Examples of therapeutically and mechanistically selective synergies, showing the control (left) and test (center) matrices, along with the test isobologram (right). Selectivity is measured using Δ**CI** and Δ**SI** at 50% effect. (a) Ribavirin and disulfiram are each active on metabolic targets (inosine monophosphate dehydrogenase for ribavirin, and mitochondrial aldehyde dehydrogenase 2 for disulfiram) at high doses in both primary smooth muscle cell viability and Staphylococcus aureus proliferation assays, but the strong antibacterial synergy is completely absent in the human cell toxicity model. (b) In cancer cell lines, the synergy between camptothecin and LY 294002 (b) is stronger against lung-derived H460 than Colo-205 colon cells. In the screen from which this combination was drawn, we found evidence of synergy in H460 for 21/32 TOP + PI3K (targeting topoisomerase with phosphoinositide 3 kinase) combinations tested, 12 of which had similar levels of selectivity over Colo-205 (data not shown), suggesting that the synergy results from coordinated activity on each drug’s primary target. (c) For all of our example combinations, the single drugs have unrelated indications or modes of action, suggesting that multi-target mechanisms predominate. The remaining examples are detailed in Suppl. Note 4.

Figure 5

Figure 5

Selective synergy between glucocorticoids (GC) and tricyclic anti-depressants (TCA). (a) The synergy against TNFα secretion in PBMCs remains when related drugs are substituted (Suppl. Note 4), so the synergy operates via the primary drug targets. Moreover, 59 of 63 combinations we have tested in this assay on these targets at sufficient concentrations were also synergistic (S > 5 standard errors, data not shown). (b) Mechanistically, GCs activate the glucocorticoid receptor (GCR) which suppresses inflammatory signaling. In response to stress, lymphocytes secrete catecholamine hormones, such as norepinephrine (NE), which suppress inflammatory signaling via beta-adrenergic receptors (ADRB2). TCAs block NE transporters (SLC6A2), which increases extracellular NE levels, with a synergistic anti-inflammatory effect when combined with GCs. Directly adding NE and modulating ADRB2 in combination with GC confirms the role of this pathway in the GC-TCA synergy (Suppl. Note 4). The in vivo therapeutic selectivity arises because while GCR, SLC6A2 and ADRB2 are co-expressed in lymphoid cells, ADRB2 is expressed 3–10 fold lower in tissues such as liver and pituitary that mediate major GC-associated adverse effects, weakening the NE-mediated pathway and attenuating the GC-TCA synergy.
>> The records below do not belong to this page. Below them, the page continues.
(* ===== verification/RaftCommitPeer.v ===== *)
(** * raft/raft.go: what each handler does to acknowledged entries

    [peer_ok] relates one peer to the history of [RaftCommit]: it still has
    what it acknowledged unless a leader without it was elected, and what it
    committed is covered by a committed prefix.  One lemma per branch of the
    handlers that change the log, the indices or the role. *)

From Stdlib Require Import ZArith Lia.
From stdpp Require Import base numbers strings gmap list fin_sets.
From S2P Require Import Prelude Persister RaftNode RaftNodeFacts RaftCluster RaftWf.
From S2P Require Import RaftHandlers RaftHistory RaftSafety RaftCommit RaftCommitHist.
Local Open Scope Z_scope.

Section peer.
Context {Cmd : Type} `{Gob Cmd}.
Abbreviation Log := (list (LogEntry Cmd)).
Implicit Types (r : Raft Cmd) (l A P D M e G : Log) (wn : gmap Z nat) (h : hist Cmd).
Implicit Types (cn : gmap Z Log) (vt : gmap (nat * Z) nat).

(** The entries of [l] up to index [k] are those of a committed prefix. *)
Definition covered n h (ok : Z -> Prop) l (k : Z) : Prop :=
  k <= 0 \/ exists T P D, committed n h T P /\ 0 <= T /\ ok T /\
    D `prefix_of` P /\ D `prefix_of` l /\ k < len D.

(** The terms a peer commits in: earlier ones, or its own once it has
    acknowledged in it. *)
Definition heard h (i : nat) (t T : Z) : Prop :=
  T < t \/ (T = t /\ is_Some (acks h !! (i, t))).

Record leader_ok h i r : Prop := {
  lo_log : acks h !! (i, currentTerm r) = Some (log r);
  lo_next : Forall (fun x => x <= len (log r)) (nextIndex r);
  lo_match : forall p m, matchIndex r !! p = Some m ->
    m <= 0 \/ exists A, acks h !! (p, currentTerm r) = Some A /\ m < len A;
}.

Record peer_ok n wn h i r : Prop := {
  po_terms : terms_below (currentTerm r) (log r);
  po_clog : forall U l, clog h !! (i, U) = Some l ->
    U <= currentTerm r /\ terms_below (U - 1) l;
  po_acked : forall T A, acks h !! (i, T) = Some A -> T <= currentTerm r;
  po_current : forall A, acks h !! (i, currentTerm r) = Some A -> A = log r;
  po_kept : forall T A P, acks h !! (i, T) = Some A -> P `prefix_of` A ->
    kept_until h T (currentTerm r) P -> P `prefix_of` log r;
  po_cand : state r = Candidate -> wn !! currentTerm r = None ->
    clog h !! (i, currentTerm r) = Some (log r);
  po_leader : state r = Leader -> leader_ok h i r;
  po_commit : covered n h (heard h i (currentTerm r)) (log r) (commitIndex r);
}.

(** A message on [applyCh] whose entry is committed. *)
Definition stored n h (m : ApplyMsg Cmd) : Prop :=
  exists T P j x, committed n h T P /\ 0 <= T /\ CommandIndex m = Z.of_nat j /\
    P !! j = Some x /\ am_Command m = le_Command x /\ CommandValid m = true.

Lemma stored_mono n h h' m : hist_le h h' -> stored n h m -> stored n h' m.
Proof.
  intros Hle (T & P & j & x & Hc & ?). exists T, P, j, x. split; [|done].
  by eapply committed_mono.
Qed.

Lemma covered_mono n h h' (ok ok' : Z -> Prop) l l' k :
  hist_le h h' -> (forall T, 0 <= T -> ok T -> ok' T) ->
  (forall T P D, committed n h T P -> 0 <= T -> ok T -> D `prefix_of` P ->
     D `prefix_of` l -> D `prefix_of` l') ->
  covered n h ok l k -> covered n h' ok' l' k.
Proof.
  intros Hle Hok Hp [Hk|(T & P & D & Hc & H0 & HT & HP & Hl & Hlt)]; [by left|right].
  exists T, P, D. split_and!; [by eapply committed_mono|done|auto|done|by eapply Hp|done].
Qed.

Lemma heard_mono h h' i t T : hist_le h h' -> heard h i t T -> heard h' i t T.
Proof.
  intros Hle [|[-> [A HA]]]; [by left|right]. split; [done|].
  destruct (hle_acks _ _ Hle _ _ _ HA) as (A' & ? & _). by exists A'.
Qed.

Lemma leader_ok_mono h h' i r :
  hist_le h h' -> acks h' !! (i, currentTerm r) = acks h !! (i, currentTerm r) ->
  leader_ok h i r -> leader_ok h' i r.
Proof.
  intros Hle E [Hl Hn Hm]. constructor; [by rewrite E|done|].
  intros p m Hp. destruct (Hm p m Hp) as [|(A & HA & ?)]; [by left|right].
  destruct (hle_acks _ _ Hle _ _ _ HA) as (A' & ? & Hpre%prefix_length).
  exists A'. split; [done|]. unfold len in *. lia.
Qed.

(** A step of another peer. *)
Lemma peer_ok_mono n wn wn' h h' i r :
  wn ⊆ wn' -> hist_le h h' -> (forall T, acks h' !! (i, T) = acks h !! (i, T)) ->
  (forall U, clog h' !! (i, U) = clog h !! (i, U)) -> peer_ok n wn h i r ->
  peer_ok n wn' h' i r.
Proof.
  intros Hw Hle Ha Hc []. constructor; try done.
  - intros U l. rewrite Hc. by apply po_clog0.
  - intros T A. rewrite Ha. by apply po_acked0.
  - intros A. rewrite Ha. by apply po_current0.
  - intros T A P. rewrite Ha. intros HA HP Hk. eapply po_kept0; [done|done|].
    eapply kept_until_anti; [by apply hle_elog|done].
  - intros Hs Hwn. rewrite Hc. apply po_cand0; [done|]. by eapply lookup_weaken_None.
  - intros Hs. eapply leader_ok_mono; [done|by rewrite Ha|by apply po_leader0].
  - eapply covered_mono; [done| |done|done]. intros T _. by apply heard_mono.
Qed.

(** The peer's log and indices are untouched; its term may grow. *)
Lemma peer_ok_quiet n wn h i r r' :
  peer_ok n wn h i r -> currentTerm r <= currentTerm r' -> log r' = log r ->
  commitIndex r' = commitIndex r ->
  (state r' = Follower \/ (state r' = state r /\ currentTerm r' = currentTerm r /\
     nextIndex r' = nextIndex r /\ matchIndex r' = matchIndex r)) ->
  peer_ok n wn h i r'.
Proof.
  intros [] Ht Hl Hc Hs. constructor; rewrite ?Hl, ?Hc; try done.
  - intros x Hx. apply po_terms0 in Hx. lia.
  - intros U l HU. apply po_clog0 in HU as [? ?]. split; [lia|done].
  - intros T A HA. apply po_acked0 in HA. lia.
  - intros A HA. pose proof (po_acked0 _ _ HA).
    assert (currentTerm r' = currentTerm r) as E by lia. rewrite E in HA. by apply po_current0.
  - intros T A P HA HP Hk. eapply po_kept0; [done|done|]. by eapply kept_until_le.
  - destruct Hs as [->|(-> & -> & _)]; [done|]. done.
  - destruct Hs as [->|(-> & E & En & Em)]; [done|]. intros Hlead.
    destruct (po_leader0 Hlead). constructor; by rewrite ?E, ?Hl, ?En, ?Em.
  - eapply covered_mono; [reflexivity| |done|done].
    intros T _ [|[-> HA]]; [left; lia|].
    destruct (decide (currentTerm r = currentTerm r')) as [<-|]; [by right|left; lia].
Qed.

Lemma peer_observe n wn h i r t :
  peer_ok n wn h i r -> currentTerm r <= t -> peer_ok n wn h i (observe_term t r).
Proof.
  intros Hp Ht. destruct (decide (currentTerm r < t)).
  - rewrite observe_term_newer by done. eapply peer_ok_quiet; [done|simpl; lia|done|done|by left].
  - by rewrite observe_term_same by lia.
Qed.

(** What a peer that votes guarantees. *)
Lemma peer_promises n wn h i r cn U lc :
  peer_ok n wn h i r -> currentTerm r <= U -> agrees cn (log r) -> up_to_date lc (log r) ->
  forall T, T < U -> promises cn h i T U lc.
Proof.
  intros [] HU Hag Hup T HT A P HA HP Hk. exists (log r). split_and!; [|done|done].
  eapply po_kept0; [done|done|]. by eapply kept_until_le.
Qed.

(** ** The commit index advances *)

Lemma entry_msgs_stored n h ok l la k :
  covered n h ok l k -> 0 <= la -> k < len l ->
  Forall (stored n h) (entry_msgs l (la + 1) (Z.to_nat (k - la))).
Proof.
  intros [Hk|(T & P & D & Hc & H0 & HT & HP & Hl & Hlt)] Hla Hkl.
  { replace (Z.to_nat (k - la)) with 0%nat by lia. constructor. }
  apply Forall_lookup_2. intros j m Hm. unfold entry_msgs in Hm.
  rewrite list_lookup_imap in Hm. apply fmap_Some in Hm as (x & Hx & ->).
  apply lookup_take_Some in Hx as [Hx Hj]. rewrite lookup_drop in Hx.
  exists T, P, (Z.to_nat (la + 1) + j)%nat, x. split_and!; simpl; try done; [lia|].
  eapply prefix_lookup_Some; [|done].
  rewrite (prefix_lookup_lt D l); [done| |done]. unfold len in Hlt. lia.
Qed.

Lemma peer_commit n wn h i r k r' msgs :
  peer_ok n wn h i r -> 0 <= lastApplied r -> k < len (log r) ->
  covered n h (heard h i (currentTerm r)) (log r) k ->
  applyCommitted (set_commitIndex k r) = Ok (r', msgs) ->
  peer_ok n wn h i r' /\ Forall (stored n h) msgs.
Proof.
  intros [] Hla Hk Hc HR. rewrite applyCommitted_spec in HR by done. go_inv. simpl. split.
  - constructor; simpl; try done. intros Hl. by destruct (po_leader0 Hl).
  - by eapply entry_msgs_stored.
Qed.

(** ** A follower's log changes *)

Lemma peer_relog n wn h h' i r l' :
  peer_ok n wn h i r -> hist_le h h' -> clog h' = clog h -> elog h' = elog h ->
  (forall T A, acks h' !! (i, T) = Some A -> T <= currentTerm r) ->
  state r <> Leader -> is_Some (wn !! currentTerm r) -> terms_below (currentTerm r) l' ->
  (forall A, acks h' !! (i, currentTerm r) = Some A -> A = l') ->
  (forall T A P, acks h' !! (i, T) = Some A -> P `prefix_of` A ->
     kept_until h T (currentTerm r) P -> P `prefix_of` l') ->
  covered n h (heard h i (currentTerm r)) l' (commitIndex r) ->
  peer_ok n wn h' i (set_log l' r).
Proof.
  intros [] Hle Hcl Hel Hack Hs [w Hw] Ht Hcur Hkept Hcov. constructor; simpl; try done.
  - intros U l. rewrite Hcl. by apply po_clog0.
  - intros T A P HA HP Hk. eapply Hkept; [done|done|]. unfold kept_until. by rewrite <- Hel.
  - congruence.
  - eapply covered_mono; [done| |done|done]. intros T _. by apply heard_mono.
Qed.

(** The entries of a term's leader, as a request carries them: a prefix
    [M] of its log that contains the log [e] it was elected with. *)
Record from_leader cn h t e M : Prop := {
  fl_elog : elog h !! t = Some e;
  fl_elected : e `prefix_of` M;
  fl_canon : exists G, cn !! t = Some G /\ M `prefix_of` G;
}.

(** A committed prefix of an earlier term is in a leader's entries, and
    what the peer acknowledged in the leader's own term is its log. *)
Lemma from_leader_committed n vt cn h t e M T P :
  hist_ok n vt cn h -> from_leader cn h t e M -> committed n h T P -> 0 <= T < t ->
  P `prefix_of` M.
Proof.
  intros Hok [] Hc HT. transitivity e; [|done].
  eapply leader_completeness; [done| |done|done|]; lia.
Qed.

Lemma peer_accept n vt cn wn h i r t e M :
  hist_ok n vt cn h -> peer_ok n wn h i r -> currentTerm r = t -> state r <> Leader ->
  is_Some (wn !! t) -> from_leader cn h t e M ->
  (forall A, acks h !! (i, t) = Some A -> A `prefix_of` M) ->
  peer_ok n wn (h_ack i t M h) i (set_log M r).
Proof.
  intros Hok Hp <- Hs Hw Hfl Hmore. pose proof Hp as [].
  pose proof Hfl as [He HeM (G & HG & HMG)].
  eapply peer_relog; [done|by apply hist_le_ack|done|done| |done|done| | | |].
  - simpl. intros T A [[[= <-] <-]|[_ HA]]%lookup_insert_Some; [lia|eauto].
  - eapply terms_below_prefix; [done|].
    by destruct (ho_canon _ _ _ _ Hok _ _ HG) as (_ & ? & _).
  - simpl. intros A. rewrite lookup_insert_eq. congruence.
  - simpl. intros T A P [[[= <-] <-]|[Hne HA]]%lookup_insert_Some HP Hk; [done|].
    transitivity e; [|done]. apply (Hk _ _ He).
    pose proof (po_acked0 _ _ HA). assert (T <> currentTerm r) by congruence. lia.
  - eapply covered_mono; [reflexivity|by auto| |exact po_commit0].
    intros T P D Hc H0 [Hlt|[-> [A HA]]] HP Hl.
    + transitivity P; [done|]. by eapply from_leader_committed.
    + transitivity (log r); [done|]. rewrite <- (po_current0 _ HA). by apply Hmore.
Qed.

(** The entry at [prev] differs from the leader's: everything from it on
    goes, and nothing the peer must keep is there. *)
Lemma peer_conflict n vt cn wn h i r t e M (prev : nat) x y :
  hist_ok n vt cn h -> peer_ok n wn h i r -> currentTerm r = t -> state r <> Leader ->
  is_Some (wn !! t) -> from_leader cn h t e M ->
  log r !! prev = Some x -> M !! prev = Some y -> le_Term x <> le_Term y ->
  peer_ok n wn h i (set_log (take prev (log r)) r).
Proof.
  intros Hok Hp <- Hs Hw Hfl Hx Hy Hne. pose proof Hp as [].
  pose proof Hfl as [He HeM (G & HG & HMG)].
  assert (forall D, D `prefix_of` log r -> D `prefix_of` M -> D `prefix_of` take prev (log r))
    as Hcut.
  { intros D Hl HM. eapply prefix_by_length; [exact Hl|apply prefix_take|].
    rewrite length_take. apply lookup_lt_Some in Hx as Hlt.
    destruct (decide (length D <= prev)%nat); [lia|]. exfalso. apply Hne.
    rewrite <- (prefix_lookup_lt D (log r)) in Hx by (done || lia).
    eapply prefix_lookup_Some in Hx; [|exact HM]. congruence. }
  assert (acks h !! (i, currentTerm r) = None) as Hnone.
  { apply eq_None_not_Some. intros [A HA]. pose proof HA as HA'.
    rewrite (po_current0 _ HA') in HA.
    destruct (ho_acks _ _ _ _ Hok _ _ _ HA) as (_ & G' & ? & HlG). simplify_eq. apply Hne.
    eapply prefix_lookup_Some in Hx, Hy; [|exact HMG|exact HlG]. congruence. }
  eapply peer_relog; [done|reflexivity|done|done|done|done|done| | | |].
  - eapply terms_below_prefix; [apply prefix_take|done].
  - intros A. rewrite Hnone. done.
  - intros T A P HA HP Hk. apply Hcut; [by eapply po_kept0|].
    transitivity e; [|done]. apply (Hk _ _ He).
    pose proof (po_acked0 _ _ HA). assert (T <> currentTerm r) by congruence. lia.
  - eapply covered_mono; [reflexivity|by auto| |exact po_commit0].
    intros T P D Hc H0 [Hlt|[-> [A HA]]] HP Hl; [|congruence].
    apply Hcut; [done|]. transitivity P; [done|]. by eapply from_leader_committed.
Qed.
End peer.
In rats, the combination of nortriptyline with another GC that is widely used for asthma treatment, budesonide, was tested in an asthma model via ovalbumin challenge (c). The combination at individually sub-therapeutic doses was able to restore lung infiltration by eosinophils to levels seen with high-dose dexamethasone or unchallenged rats (ANOVA p < 0.05 over single agents). Anti-inflammatory synergy with prednisolone was also confirmed in a rat pain model (Suppl. Note 4). By contrast, rat liver toxicity (d), modeled by a corticosteroid side effect marker tyrosine aminotransferase (TAT), showed elevated expression only for high dose prednisolone (ANOVA p < 0.05), while the effects at doses showing anti-inflammatory synergy were consistent with or lower than negative controls. In vivo data are detailed in Tab. S8.